Task :: Scan the listing and copy each line where the word "with" is present.

Records shown ::
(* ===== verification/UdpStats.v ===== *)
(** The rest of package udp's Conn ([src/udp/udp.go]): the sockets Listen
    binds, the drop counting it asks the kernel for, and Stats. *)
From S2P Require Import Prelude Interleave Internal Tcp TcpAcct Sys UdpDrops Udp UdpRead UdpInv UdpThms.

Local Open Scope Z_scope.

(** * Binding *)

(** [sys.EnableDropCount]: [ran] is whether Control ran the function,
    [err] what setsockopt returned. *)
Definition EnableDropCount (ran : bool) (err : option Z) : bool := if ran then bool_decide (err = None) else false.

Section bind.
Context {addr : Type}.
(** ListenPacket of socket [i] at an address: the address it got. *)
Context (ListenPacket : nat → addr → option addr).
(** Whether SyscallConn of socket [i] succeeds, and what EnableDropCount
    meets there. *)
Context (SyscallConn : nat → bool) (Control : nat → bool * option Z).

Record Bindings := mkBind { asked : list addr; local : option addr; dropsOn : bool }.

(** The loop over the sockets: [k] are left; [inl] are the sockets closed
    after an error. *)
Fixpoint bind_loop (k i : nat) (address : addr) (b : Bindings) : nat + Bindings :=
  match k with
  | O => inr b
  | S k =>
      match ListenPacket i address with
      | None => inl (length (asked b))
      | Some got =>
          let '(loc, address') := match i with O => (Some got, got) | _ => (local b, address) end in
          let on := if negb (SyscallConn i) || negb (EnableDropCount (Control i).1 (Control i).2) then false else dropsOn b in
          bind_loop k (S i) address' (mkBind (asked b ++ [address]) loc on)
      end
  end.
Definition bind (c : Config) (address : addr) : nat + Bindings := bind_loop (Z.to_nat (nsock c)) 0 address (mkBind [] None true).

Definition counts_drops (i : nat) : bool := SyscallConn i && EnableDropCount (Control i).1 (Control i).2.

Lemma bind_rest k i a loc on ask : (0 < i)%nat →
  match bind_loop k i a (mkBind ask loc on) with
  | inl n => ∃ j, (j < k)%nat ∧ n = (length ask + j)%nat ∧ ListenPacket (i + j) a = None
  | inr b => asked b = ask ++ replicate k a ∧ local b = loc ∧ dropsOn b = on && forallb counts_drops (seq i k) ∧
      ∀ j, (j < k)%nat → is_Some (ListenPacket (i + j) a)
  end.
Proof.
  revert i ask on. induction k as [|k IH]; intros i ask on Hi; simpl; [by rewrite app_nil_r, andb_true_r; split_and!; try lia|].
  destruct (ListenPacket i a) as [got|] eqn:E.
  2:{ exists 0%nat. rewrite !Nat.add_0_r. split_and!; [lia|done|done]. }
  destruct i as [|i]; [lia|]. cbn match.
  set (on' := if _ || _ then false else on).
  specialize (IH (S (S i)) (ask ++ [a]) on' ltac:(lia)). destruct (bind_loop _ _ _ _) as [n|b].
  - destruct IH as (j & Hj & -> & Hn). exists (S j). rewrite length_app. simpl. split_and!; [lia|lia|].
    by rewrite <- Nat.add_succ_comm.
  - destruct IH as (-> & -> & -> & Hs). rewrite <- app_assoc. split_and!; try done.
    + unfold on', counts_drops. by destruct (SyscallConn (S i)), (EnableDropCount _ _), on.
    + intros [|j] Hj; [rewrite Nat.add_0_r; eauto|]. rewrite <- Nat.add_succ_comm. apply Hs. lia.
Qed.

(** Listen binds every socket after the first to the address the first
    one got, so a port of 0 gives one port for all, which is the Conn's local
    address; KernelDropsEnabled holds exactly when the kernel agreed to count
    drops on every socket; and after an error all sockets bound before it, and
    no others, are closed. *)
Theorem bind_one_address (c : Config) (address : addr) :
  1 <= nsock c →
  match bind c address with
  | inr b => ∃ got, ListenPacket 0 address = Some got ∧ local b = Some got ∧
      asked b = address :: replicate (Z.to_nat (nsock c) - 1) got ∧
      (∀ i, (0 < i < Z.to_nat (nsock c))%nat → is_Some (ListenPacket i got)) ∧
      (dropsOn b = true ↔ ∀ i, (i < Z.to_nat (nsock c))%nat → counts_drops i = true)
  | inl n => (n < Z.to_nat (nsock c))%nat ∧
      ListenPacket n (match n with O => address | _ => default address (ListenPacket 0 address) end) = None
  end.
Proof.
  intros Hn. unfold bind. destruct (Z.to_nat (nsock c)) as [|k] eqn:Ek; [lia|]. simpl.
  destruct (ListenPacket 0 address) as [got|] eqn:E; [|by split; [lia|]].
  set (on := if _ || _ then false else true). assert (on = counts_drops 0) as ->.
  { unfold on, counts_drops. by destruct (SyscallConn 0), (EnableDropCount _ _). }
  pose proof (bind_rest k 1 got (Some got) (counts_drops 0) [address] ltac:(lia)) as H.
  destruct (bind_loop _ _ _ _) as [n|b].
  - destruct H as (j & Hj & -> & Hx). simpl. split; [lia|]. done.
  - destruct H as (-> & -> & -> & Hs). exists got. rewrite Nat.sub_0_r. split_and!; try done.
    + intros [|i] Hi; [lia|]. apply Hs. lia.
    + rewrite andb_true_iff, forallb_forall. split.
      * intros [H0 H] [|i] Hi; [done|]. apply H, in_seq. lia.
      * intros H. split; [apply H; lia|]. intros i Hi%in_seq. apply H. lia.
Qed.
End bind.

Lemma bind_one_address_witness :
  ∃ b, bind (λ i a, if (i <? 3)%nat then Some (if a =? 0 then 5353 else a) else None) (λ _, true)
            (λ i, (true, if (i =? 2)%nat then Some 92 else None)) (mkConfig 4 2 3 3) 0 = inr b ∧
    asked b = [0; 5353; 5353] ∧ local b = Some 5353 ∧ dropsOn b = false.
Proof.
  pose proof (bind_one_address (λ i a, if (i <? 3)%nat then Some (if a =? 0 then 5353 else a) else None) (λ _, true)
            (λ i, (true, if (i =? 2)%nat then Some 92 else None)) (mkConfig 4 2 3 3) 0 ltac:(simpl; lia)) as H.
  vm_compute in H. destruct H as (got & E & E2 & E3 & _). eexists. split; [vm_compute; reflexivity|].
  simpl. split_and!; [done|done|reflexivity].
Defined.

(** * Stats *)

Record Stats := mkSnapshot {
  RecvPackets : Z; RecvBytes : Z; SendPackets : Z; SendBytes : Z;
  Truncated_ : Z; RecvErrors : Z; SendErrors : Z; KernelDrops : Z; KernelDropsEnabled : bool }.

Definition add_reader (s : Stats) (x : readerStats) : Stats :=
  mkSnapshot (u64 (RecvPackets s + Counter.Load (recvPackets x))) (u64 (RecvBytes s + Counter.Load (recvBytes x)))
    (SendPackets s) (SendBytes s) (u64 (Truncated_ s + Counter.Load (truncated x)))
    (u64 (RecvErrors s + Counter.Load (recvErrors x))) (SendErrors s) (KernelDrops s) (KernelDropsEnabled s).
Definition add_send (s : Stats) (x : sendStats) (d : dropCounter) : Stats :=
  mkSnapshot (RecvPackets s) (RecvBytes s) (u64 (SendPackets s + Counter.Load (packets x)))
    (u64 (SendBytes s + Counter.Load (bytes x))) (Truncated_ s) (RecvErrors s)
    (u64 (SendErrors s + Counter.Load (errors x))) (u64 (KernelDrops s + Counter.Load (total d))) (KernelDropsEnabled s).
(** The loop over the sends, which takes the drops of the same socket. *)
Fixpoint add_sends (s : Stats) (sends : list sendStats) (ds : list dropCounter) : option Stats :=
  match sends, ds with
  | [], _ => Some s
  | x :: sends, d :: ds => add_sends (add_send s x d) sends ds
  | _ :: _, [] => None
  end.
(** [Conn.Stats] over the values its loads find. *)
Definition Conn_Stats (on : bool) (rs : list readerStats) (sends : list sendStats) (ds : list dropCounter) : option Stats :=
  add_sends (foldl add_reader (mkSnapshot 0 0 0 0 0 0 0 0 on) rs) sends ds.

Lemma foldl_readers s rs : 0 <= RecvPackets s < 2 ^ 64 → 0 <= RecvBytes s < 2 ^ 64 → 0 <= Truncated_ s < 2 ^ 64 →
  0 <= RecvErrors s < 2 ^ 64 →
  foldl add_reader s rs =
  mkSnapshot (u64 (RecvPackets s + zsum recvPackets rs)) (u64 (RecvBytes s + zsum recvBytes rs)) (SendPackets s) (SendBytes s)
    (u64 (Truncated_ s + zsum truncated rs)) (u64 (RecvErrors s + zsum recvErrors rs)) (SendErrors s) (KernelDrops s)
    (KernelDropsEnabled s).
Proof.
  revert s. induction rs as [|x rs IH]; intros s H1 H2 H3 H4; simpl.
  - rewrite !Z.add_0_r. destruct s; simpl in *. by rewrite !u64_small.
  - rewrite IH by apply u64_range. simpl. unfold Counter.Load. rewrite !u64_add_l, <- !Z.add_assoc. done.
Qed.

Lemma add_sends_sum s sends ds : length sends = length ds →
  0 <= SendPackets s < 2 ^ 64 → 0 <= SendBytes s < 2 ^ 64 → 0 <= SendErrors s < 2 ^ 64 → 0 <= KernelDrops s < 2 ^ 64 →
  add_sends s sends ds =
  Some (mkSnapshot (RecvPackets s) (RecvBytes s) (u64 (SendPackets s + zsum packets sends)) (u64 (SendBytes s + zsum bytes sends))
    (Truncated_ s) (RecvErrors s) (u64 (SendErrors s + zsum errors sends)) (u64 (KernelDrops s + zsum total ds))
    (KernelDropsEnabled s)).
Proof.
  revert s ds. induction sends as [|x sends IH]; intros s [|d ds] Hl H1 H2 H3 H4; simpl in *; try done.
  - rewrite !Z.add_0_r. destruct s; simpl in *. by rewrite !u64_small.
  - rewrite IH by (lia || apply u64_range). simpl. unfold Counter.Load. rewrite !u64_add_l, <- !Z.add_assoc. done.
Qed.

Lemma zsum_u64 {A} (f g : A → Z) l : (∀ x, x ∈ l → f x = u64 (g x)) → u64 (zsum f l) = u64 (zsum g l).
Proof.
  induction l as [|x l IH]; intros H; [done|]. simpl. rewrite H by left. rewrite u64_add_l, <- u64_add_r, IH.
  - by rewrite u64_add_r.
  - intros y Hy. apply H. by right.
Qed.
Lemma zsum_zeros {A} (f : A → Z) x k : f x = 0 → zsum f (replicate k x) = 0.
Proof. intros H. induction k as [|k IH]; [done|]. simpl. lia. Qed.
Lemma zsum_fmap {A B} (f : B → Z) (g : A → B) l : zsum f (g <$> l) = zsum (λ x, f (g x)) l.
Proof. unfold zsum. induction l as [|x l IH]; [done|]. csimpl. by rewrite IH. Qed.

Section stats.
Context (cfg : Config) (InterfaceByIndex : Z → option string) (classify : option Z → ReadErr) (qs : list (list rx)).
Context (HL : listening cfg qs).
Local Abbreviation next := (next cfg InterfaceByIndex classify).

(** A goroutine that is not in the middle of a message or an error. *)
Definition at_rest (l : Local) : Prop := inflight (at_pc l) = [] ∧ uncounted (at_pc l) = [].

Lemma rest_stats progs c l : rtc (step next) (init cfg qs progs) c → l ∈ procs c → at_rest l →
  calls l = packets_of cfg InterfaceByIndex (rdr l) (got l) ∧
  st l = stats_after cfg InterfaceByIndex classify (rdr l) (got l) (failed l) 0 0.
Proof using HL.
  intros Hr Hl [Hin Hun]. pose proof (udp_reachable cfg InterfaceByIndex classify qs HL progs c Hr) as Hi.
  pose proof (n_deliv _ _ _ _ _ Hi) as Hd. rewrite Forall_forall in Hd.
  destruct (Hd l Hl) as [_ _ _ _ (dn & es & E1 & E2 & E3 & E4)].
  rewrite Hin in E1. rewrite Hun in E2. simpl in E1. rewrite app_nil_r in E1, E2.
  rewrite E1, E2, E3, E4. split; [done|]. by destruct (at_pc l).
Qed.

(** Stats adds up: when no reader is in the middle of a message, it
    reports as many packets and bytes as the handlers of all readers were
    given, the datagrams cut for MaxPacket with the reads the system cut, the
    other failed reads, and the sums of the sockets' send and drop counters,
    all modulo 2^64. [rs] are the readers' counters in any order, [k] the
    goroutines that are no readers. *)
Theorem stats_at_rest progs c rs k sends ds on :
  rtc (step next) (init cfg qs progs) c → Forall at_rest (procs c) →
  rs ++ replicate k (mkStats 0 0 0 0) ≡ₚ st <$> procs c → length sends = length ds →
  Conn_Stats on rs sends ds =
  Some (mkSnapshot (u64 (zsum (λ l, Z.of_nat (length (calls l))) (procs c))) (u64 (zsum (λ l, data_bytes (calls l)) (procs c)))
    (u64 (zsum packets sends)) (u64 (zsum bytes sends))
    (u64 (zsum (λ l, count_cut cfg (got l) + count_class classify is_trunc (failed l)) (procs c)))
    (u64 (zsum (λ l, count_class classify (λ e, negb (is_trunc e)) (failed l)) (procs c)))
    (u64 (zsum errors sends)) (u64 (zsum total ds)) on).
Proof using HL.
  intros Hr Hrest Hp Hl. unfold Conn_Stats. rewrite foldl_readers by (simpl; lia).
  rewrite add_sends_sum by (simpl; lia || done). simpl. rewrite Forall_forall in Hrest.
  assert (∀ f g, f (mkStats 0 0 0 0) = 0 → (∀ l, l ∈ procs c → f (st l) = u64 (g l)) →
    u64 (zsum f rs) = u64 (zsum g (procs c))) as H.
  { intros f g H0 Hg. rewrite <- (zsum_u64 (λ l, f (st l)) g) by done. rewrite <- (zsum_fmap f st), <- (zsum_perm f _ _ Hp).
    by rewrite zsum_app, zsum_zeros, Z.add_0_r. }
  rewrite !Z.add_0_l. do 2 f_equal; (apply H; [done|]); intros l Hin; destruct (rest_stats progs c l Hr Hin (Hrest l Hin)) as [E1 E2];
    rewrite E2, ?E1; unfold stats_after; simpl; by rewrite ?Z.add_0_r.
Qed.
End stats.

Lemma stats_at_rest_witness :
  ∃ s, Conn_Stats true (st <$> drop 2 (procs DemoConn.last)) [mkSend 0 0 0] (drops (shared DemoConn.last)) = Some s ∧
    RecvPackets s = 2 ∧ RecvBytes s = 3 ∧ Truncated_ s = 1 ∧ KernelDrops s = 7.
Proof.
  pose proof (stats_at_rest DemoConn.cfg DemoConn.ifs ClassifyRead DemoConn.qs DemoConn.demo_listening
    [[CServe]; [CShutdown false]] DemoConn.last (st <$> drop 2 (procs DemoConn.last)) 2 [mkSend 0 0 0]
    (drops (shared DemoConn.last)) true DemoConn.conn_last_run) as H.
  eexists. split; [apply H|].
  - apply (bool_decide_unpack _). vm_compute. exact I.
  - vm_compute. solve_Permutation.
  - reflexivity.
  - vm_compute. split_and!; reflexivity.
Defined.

Response ::
  match k with
      match ListenPacket i address with
          let '(loc, address') := match i with O => (Some got, got) | _ => (local b, address) end in
  match bind_loop k i a (mkBind ask loc on) with
  match bind c address with
      ListenPacket n (match n with O => address | _ => default address (ListenPacket 0 address) end) = None
  match sends, ds with
    given, the datagrams cut for MaxPacket with the reads the system cut, the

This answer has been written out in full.